(** * Even/odd game: challenge generation, evaluation and round state machine

    A shallow embedding of [src/App.tsx].  JavaScript numbers are modelled
    as [Z]: every number the game computes is an integer (digits, their
    sums, differences, products, floored quotients and remainders) of
    magnitude at most 9*9*9, far inside the range where IEEE doubles are
    exact.  A value that is not a number ([undefined] read past the end of
    an array, or the [NaN] arithmetic makes of it) is [None].
    [Math.random()] is read from an explicit tape of doubles of [0, 1),
    and the products the generator floors are rounded to doubles as the
    source rounds them. *)

From Stdlib Require Import ZArith QArith Qround List Bool String Lia.
From Stdlib Require Import DecimalString.
Import ListNotations.

Local Open Scope Z_scope.

(* ================================================================= *)
(** ** Types *)

Inductive Operator := Plus | Minus | Times | Slash | Percent.

Record ExpressionChallenge := mkExpr {
  terms : list Z;
  (* an entry is [None] where the array holds [undefined] *)
  operators : list (option Operator)
}.

Inductive Challenge :=
| NumberChallenge (value : Z)
| Expression (e : ExpressionChallenge).

Inductive GameStatus := playing | ended.

Inductive Guess := even | odd.

Definition GameStatus_eqb (a b : GameStatus) : bool :=
  match a, b with
  | playing, playing | ended, ended => true
  | _, _ => false
  end.

Definition Guess_eqb (a b : Guess) : bool :=
  match a, b with
  | even, even | odd, odd => true
  | _, _ => false
  end.

(* ================================================================= *)
(** ** The random source *)

(** A value [Math.random()] can return: a double of [0, 1), that is
    [m / 2^(53+s)] with [0 <= m < 2^53] and [s <= 1021].  The mantissa is
    read modulo [2^53] and the shift capped, so every [Draw] is one. *)
Record Draw := mkDraw { bits : Z; shift : nat }.

Definition drawValue (d : Draw) : Q :=
  (bits d mod 2 ^ 53) # (2 ^ Pos.of_nat (53 + Nat.min (shift d) 1021)).

(** [a / b] rounded to the nearest integer, ties to the even one. *)
Definition roundHalfEven (a b : Z) : Z :=
  let f := a / b in
  let twice := 2 * (a mod b) in
  if twice <? b then f
  else if b <? twice then f + 1
  else if Z.even f then f else f + 1.

(** The [k] with [2^k <= n / d < 2^(k+1)], for positive [n] and [d]. *)
Definition floorLog2 (n d : Z) : Z :=
  let k := Z.log2 n - Z.log2 d in
  if (if 0 <=? k then d * 2 ^ k <=? n else d <=? n * 2 ^ (- k))
  then k else k - 1.

(** The double nearest to [n / d] (positive, below [2^1024]): 53 bits of
    mantissa, exponent no less than -1074, ties to even. *)
Definition toDoublePos (n d : Z) : Q :=
  let e := Z.max (floorLog2 n d - 52) (-1074) in
  if 0 <=? e then inject_Z (roundHalfEven n (d * 2 ^ e) * 2 ^ e)
  else roundHalfEven (n * 2 ^ (- e)) d # Z.to_pos (2 ^ (- e)).

(** The double that the result of an arithmetic operation is rounded to. *)
Definition toDouble (q : Q) : Q :=
  match Qnum q with
  | 0 => 0%Q
  | Z.pos _ => toDoublePos (Qnum q) (Z.pos (Qden q))
  | Z.neg _ => Qopp (toDoublePos (- Qnum q) (Z.pos (Qden q)))
  end.

(** The tape of the values successive [Math.random()] calls return. *)
Definition Rng := nat -> Draw.

(** A computation that reads the tape. *)
Definition Gen (A : Type) := Rng -> A * Rng.

Definition ret {A} (a : A) : Gen A := fun r => (a, r).

Definition bind {A B} (m : Gen A) (k : A -> Gen B) : Gen B :=
  fun r => let (a, r') := m r in k a r'.

Notation "x <- m ;; k" := (bind m (fun x => k))
  (at level 61, m at next level, right associativity).

(** [Math.random()] *)
Definition random : Gen Q := fun r => (drawValue (r O), fun n => r (S n)).

(** [Array.from({ length }, f)]: [f] is called once per index, in order. *)
Fixpoint arrayFrom {A} (length : nat) (f : Gen A) : Gen (list A) :=
  match length with
  | O => ret []
  | S n => x <- f ;; xs <- arrayFrom n f ;; ret (x :: xs)
  end.

(** What [Math.random()] promises: every value lies in [0, 1). *)
Definition unit_interval (r : Rng) : Prop :=
  forall n, (0 <= drawValue (r n))%Q /\ (drawValue (r n) < 1)%Q.

(* ================================================================= *)
(** ** Helpers *)

(** [Math.floor(Math.random() * 10)]: the product is a double. *)
Definition randomInt0to9 : Gen Z :=
  x <- random ;; ret (Qfloor (toDouble (x * 10))).

(** [safeDivide] on integers.  The quotient is taken exactly; the source
    rounds it to a double before [Math.floor], which gives the same
    integer for every dividend of magnitude below [2^53], and so for
    every value an expression of the game can reach. *)
Definition safeDivide (a : option Z) (b : option Z) : option Z :=
  match b with
  | Some 0 => Some 0
  | _ =>
      match a, b with
      | Some x, Some y => Some (Qfloor (inject_Z x / inject_Z y))
      | _, _ => None
      end
  end.

Definition getUnlockedOperators (combo : Z) : list Operator :=
  if combo >=? 30 then [Plus; Minus; Times; Slash; Percent]
  else if combo >=? 20 then [Plus; Minus; Times]
  else if combo >=? 10 then [Plus; Minus]
  else [].

Definition getScoreGain (combo : Z) : Z :=
  if combo >=? 40 then 5
  else if combo >=? 30 then 4
  else if combo >=? 20 then 3
  else if combo >=? 10 then 2
  else 1.

(** The [for] loop of [generateExpression]: [n] pushes onto [ops]. *)
Fixpoint pushOperators (n : nat) (ops : list Operator)
  : Gen (list (option Operator)) :=
  match n with
  | O => ret []
  | S k =>
      x <- random ;;
      let i :=
        Qfloor (toDouble (x * inject_Z (Z.of_nat (List.length ops)))) in
      rest <- pushOperators k ops ;;
      ret (nth_error ops (Z.to_nat i) :: rest)
  end.

Definition generateExpression (combo : Z) : Gen ExpressionChallenge :=
  let ops := getUnlockedOperators combo in
  let termCount := if combo >=? 40 then 3%nat else 2%nat in
  ts <- arrayFrom termCount randomInt0to9 ;;
  os <- pushOperators (termCount - 1) ops ;;
  ret (mkExpr ts os).

Definition Qltb (x y : Q) : bool := negb (Qle_bool y x).

Definition generateChallenge (combo : Z) : Gen Challenge :=
  if combo <? 10 then
    v <- randomInt0to9 ;; ret (NumberChallenge v)
  else
    x <- random ;;
    if Qltb x (1 # 2) then
      v <- randomInt0to9 ;; ret (NumberChallenge v)
    else
      e <- generateExpression combo ;; ret (Expression e).

(** Arithmetic on possibly non-numeric operands. *)
Definition lift2 (f : Z -> Z -> Z) (a b : option Z) : option Z :=
  match a, b with
  | Some x, Some y => Some (f x y)
  | _, _ => None
  end.

(** One turn of the [forEach] callback: [op] at index [i]. *)
Definition applyOperator (ts : list Z) (result : option Z)
    (i : nat) (op : option Operator) : option Z :=
  let next := nth_error ts (i + 1) in
  match op with
  | Some Plus => lift2 Z.add result next
  | Some Minus => lift2 Z.sub result next
  | Some Times => lift2 Z.mul result next
  | Some Slash => safeDivide result next
  | Some Percent =>
      match next with
      | Some 0 => Some 0
      | _ => lift2 Z.rem result next
      end
  | None => result
  end.

Fixpoint forEachOperator (ts : list Z) (ops : list (option Operator))
    (i : nat) (result : option Z) : option Z :=
  match ops with
  | [] => result
  | op :: ops' =>
      forEachOperator ts ops' (S i) (applyOperator ts result i op)
  end.

Definition evaluateExpression (expr : ExpressionChallenge) : option Z :=
  forEachOperator (terms expr) (operators expr) 0 (nth_error (terms expr) 0).

(** [x % 2 === 0] *)
Definition isEvenNumber (x : option Z) : bool :=
  match x with
  | Some v => Z.rem v 2 =? 0
  | None => false
  end.

Definition isChallengeEven (challenge : Challenge) : bool :=
  match challenge with
  | NumberChallenge value => isEvenNumber (Some value)
  | Expression e => isEvenNumber (evaluateExpression e)
  end.

Definition generateQueue (length : nat) (combo : Z) : Gen (list Challenge) :=
  arrayFrom length (generateChallenge combo).

(* ================================================================= *)
(** ** The component state and its handlers *)

Record GameState := mkState {
  queue : list Challenge;
  score : Z;
  combo : Z;
  timeLeft : Z;
  status : GameStatus;
  feedback : option string;
  isLocked : bool
}.

(** What a handler asks of the host besides updating the state. *)
Inductive Effect :=
| playCorrectSound
| playWrongSound
| setTimeout (delay : Z).

(** [queue[0]] *)
Definition current (s : GameState) : option Challenge := nth_error (queue s) 0.

(** The state updater of the interval callback, under the guard of the
    timer effect: no interval exists unless the status is [playing]. *)
Definition tick (s : GameState) : GameState :=
  match status s with
  | ended => s
  | playing =>
      if timeLeft s <=? 1 then
        mkState (queue s) (score s) (combo s) 0 ended (feedback s) (isLocked s)
      else
        mkState (queue s) (score s) (combo s) (timeLeft s - 1) (status s)
                (feedback s) (isLocked s)
  end.

(** [[...q.slice(1), generateChallenge(newCombo)]] *)
Definition advanceQueue (newCombo : Z) (q : list Challenge)
  : Gen (list Challenge) :=
  c <- generateChallenge newCombo ;; ret (tl q ++ [c]).

(** The judgement [correct] of [handleGuess]. *)
Definition isCorrect (guess : Guess) (c : Challenge) : bool :=
  (Guess_eqb guess even && isChallengeEven c)
  || (Guess_eqb guess odd && negb (isChallengeEven c)).

Definition numberToString (n : Z) : string :=
  NilZero.string_of_int (Z.to_int n).

(** [handleGuess]: the new state and the effects requested, or [None]
    when reading [current.type] throws because the queue is empty. *)
Definition handleGuess (guess : Guess) (s : GameState)
  : Gen (option (GameState * list Effect)) :=
  if negb (GameStatus_eqb (status s) playing) || isLocked s then
    ret (Some (s, []))
  else
    match current s with
    | None => ret None
    | Some c =>
        if isCorrect guess c then
          let nextCombo := combo s + 1 in
          let scoreGain := getScoreGain nextCombo in
          q <- advanceQueue nextCombo (queue s) ;;
          ret (Some (mkState q (score s + scoreGain) nextCombo (timeLeft s)
                             (status s)
                             (Some ("+" ++ numberToString scoreGain)%string)
                             (isLocked s),
                     [playCorrectSound]))
        else
          ret (Some (mkState (queue s) (score s) 0 (timeLeft s) (status s)
                             (Some "Wrong!"%string) true,
                     [playWrongSound; setTimeout 2000]))
    end.

(** The callback [handleGuess] hands to [setTimeout]. *)
Definition lockExpiry (s : GameState) : Gen GameState :=
  q <- advanceQueue 0 (queue s) ;;
  ret (mkState q (score s) (combo s) (timeLeft s) (status s) None false).

Definition resetGame (s : GameState) : Gen GameState :=
  q <- generateQueue 5 0 ;;
  ret (mkState q 0 0 60 playing None false).

(** The state of the first render. *)
Definition initialState : Gen GameState :=
  q <- generateQueue 5 0 ;;
  ret (mkState q 0 0 60 ended None false).

(* ================================================================= *)
(** ** The host: clock, pending timers, delivery of events *)

(** The component together with the timers it has asked the host for.
    Times are in milliseconds. *)
Record World := mkWorld {
  ui : GameState;
  tape : Rng;
  clock : Z;
  (* due times of the [setTimeout] callbacks not yet run *)
  timeouts : list Z;
  (* due time of the next [setInterval] callback, if an interval is set *)
  interval : option Z
}.

Inductive Event :=
| EvGuess (g : Guess)
| EvReset
| EvTick
| EvLockExpiry.

(** The delays of the timeouts requested in a list of effects. *)
Fixpoint requestedDelays (es : list Effect) : list Z :=
  match es with
  | [] => []
  | setTimeout d :: es' => d :: requestedDelays es'
  | _ :: es' => requestedDelays es'
  end.

(** The host is the driving layer of the specification: it runs every
    timer callback at the time it is due, so nothing happens at time [t]
    while a timer due before [t] is pending. *)
Definition onTime (t : Z) (w : World) : bool :=
  (clock w <=? t)
  && forallb (fun d => t <=? d) (timeouts w)
  && match interval w with Some d => t <=? d | None => true end.

Fixpoint removeOne (d : Z) (l : list Z) : option (list Z) :=
  match l with
  | [] => None
  | x :: l' =>
      if x =? d then Some l'
      else match removeOne d l' with
           | Some l'' => Some (x :: l'')
           | None => None
           end
  end.

(** The timer effect after a render: it keeps the interval while the
    status stays [playing], sets one when it becomes [playing], and
    clears it otherwise. *)
Definition timerEffect (t : Z) (before after : GameStatus) (i : option Z)
  : option Z :=
  match after with
  | ended => None
  | playing =>
      match before with
      | playing => i
      | ended => Some (t + 1000)
      end
  end.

__TASK OBJECTIVE__. Pick every line containing the word "What" out of the material, and copy those lines.

__ANSWER FOR THE TASK__.
(** What [Math.random()] promises: every value lies in [0, 1). *)
(** What a handler asks of the host besides updating the state. *)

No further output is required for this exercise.